* _YOUR GOAL_
Throughout the material below, count each line in which the word "compact" appears, then reply with the count only.

----

(** [take_line] *)
Definition take_line (limit : Z) (trailer : bool) (d : Decoder)
  : Decoder * result ChunkedError (option bytes) :=
  let too_large := if trailer then ChunkedError.TrailerTooLarge else ChunkedError.HeaderTooLarge in
  match find_sub crlf (available d) with
  | None => if limit <? len (available d) then (d, Err too_large) else (d, Ok None)
  | Some position =>
      if limit <? Z.of_nat position then (d, Err too_large)
      else (advance (position + 2) d, Ok (Some (take position (available d))))
  end.

(** [compact] *)
Definition compact (d : Decoder) : Decoder :=
  if (offset d =? length (input d))%nat then set_buffer [] 0 d
  else if (64 * 1024 <? Z.of_nat (offset d)) && (len (input d) / 2 <? Z.of_nat (offset d))
  then set_buffer (drop (offset d) (input d)) 0 d
  else d.

(** [AwsChunkedDecoder::new] *)
Definition Decoder_new (m : AwsChunkedMode) (limits : ChunkedLimits) : result ChunkedError Decoder :=
  let* previous :=
    match m with
    | Signed context => Ok (Some (seed_signature context))
    | UnsignedTrailer declared => let* _ := validate_declarations declared in Ok None
    end in
  Ok {| mode := m; dlimits := limits; phase := PHeader; input := []; offset := 0; current := None;
        decoded_bytes := 0; crc32_in := []; crc32c_in := []; crc64nvme_in := []; sha1_in := [];
        sha256_in := []; trailers := []; trailer_bytes := 0; previous_signature := previous |}.

(** [finish] *)
Definition Decoder_finish (d : Decoder) : result ChunkedError unit :=
  match phase d with
  | PDone => Ok tt
  | PDataCrlf => Err ChunkedError.MissingChunkTerminator
  | PTrailers => Err ChunkedError.InvalidTrailer
  | PHeader | PData => Err ChunkedError.InvalidChunkHeader
  end.

(** * Chunks and trailers *)

Definition exceeds_length (n : Z) (limits : ChunkedLimits) : bool :=
  (max_decoded_bytes limits <? n)
  || match expected_decoded_length limits with Some e => e <? n | None => false end.

(** [accept_decoded]: the state, the bytes appended to the output, the result. *)
Definition accept_decoded (data : bytes) (d : Decoder) : Decoder * bytes * result ChunkedError unit :=
  match checked_add_u64 (decoded_bytes d) (len data) with
  | None => (d, [], Err ChunkedError.DecodedBodyTooLarge)
  | Some n =>
      let d := set_decoded n d in
      if exceeds_length n (dlimits d) then (d, [], Err ChunkedError.DecodedBodyTooLarge)
      else (update_hashers data d, data, Ok tt)
  end.

Section Decode.
Context `{Digests}.

Definition chunk_string_to_sign (context : StreamingSigningContext) (previous data : bytes) : bytes :=
  bs "AWS4-HMAC-SHA256-PAYLOAD" ++ LF :: amz_date context ++ LF :: credential_scope context
  ++ LF :: hex_lower previous ++ LF :: EMPTY_SHA256 ++ LF :: hex_lower (sha256 data).

(** [verify_chunk_signature]; the [expect] on the previous signature can panic. *)
Definition verify_chunk_signature (data signature : bytes) (d : Decoder) : result fault unit :=
  match mode d with
  | UnsignedTrailer _ => Err (Fail ChunkedError.UnexpectedChunkSignature)
  | Signed context =>
      match previous_signature d with
      | None => Err Panic
      | Some previous =>
          map_err (fun _ => Fail ChunkedError.ChunkSignatureMismatch)
            (verify_hmac (signing_key context) (chunk_string_to_sign context previous data) signature)
      end
  end.

Definition trailer_name_byte (b : byte) : bool :=
  is_ascii_lowercase b || is_ascii_digit b || (b ==b x2d).

(** [value.ends_with("\n")], then the value without it. *)
Definition strip_one_lf (value : bytes) : bytes :=
  match reverse value with
  | b :: rest => if b ==b LF then reverse rest else value
  | [] => value
  end.

(** [accept_trailer] *)
Definition accept_trailer (line : bytes) (d : Decoder) : Decoder * result ChunkedError unit :=
  match mode d with
  | Signed _ => (d, Err ChunkedError.UnexpectedTrailer)
  | UnsignedTrailer declared =>
      if max_trailers (dlimits d) <=? len (trailers d) then (d, Err ChunkedError.TooManyTrailers)
      else if match line with b :: _ => is_ows b | [] => false end
      then (d, Err ChunkedError.InvalidTrailer)
      else
        match split_once x3a line with
        | None => (d, Err ChunkedError.InvalidTrailer)
        | Some (name, rest) =>
            if is_empty name || negb (forallb trailer_name_byte name)
            then (d, Err ChunkedError.InvalidTrailer)
            else
              let value := strip_one_lf (trim_ows rest) in
              if is_empty value || negb (forallb is_ascii_graphic value)
              then (d, Err ChunkedError.InvalidTrailer)
              else if existsb (fun t => trailer_name t ==b name) (trailers d)
              then (d, Err (ChunkedError.DuplicateTrailer name))
              else if negb (existsb (fun n => n ==b name) declared)
              then (d, Err (ChunkedError.UndeclaredTrailer name))
              else (set_trailers (trailers d ++ [{| trailer_name := name; trailer_value := value |}])
                      (trailer_bytes d) d, Ok tt)
        end
  end.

----

* _REPLY_
2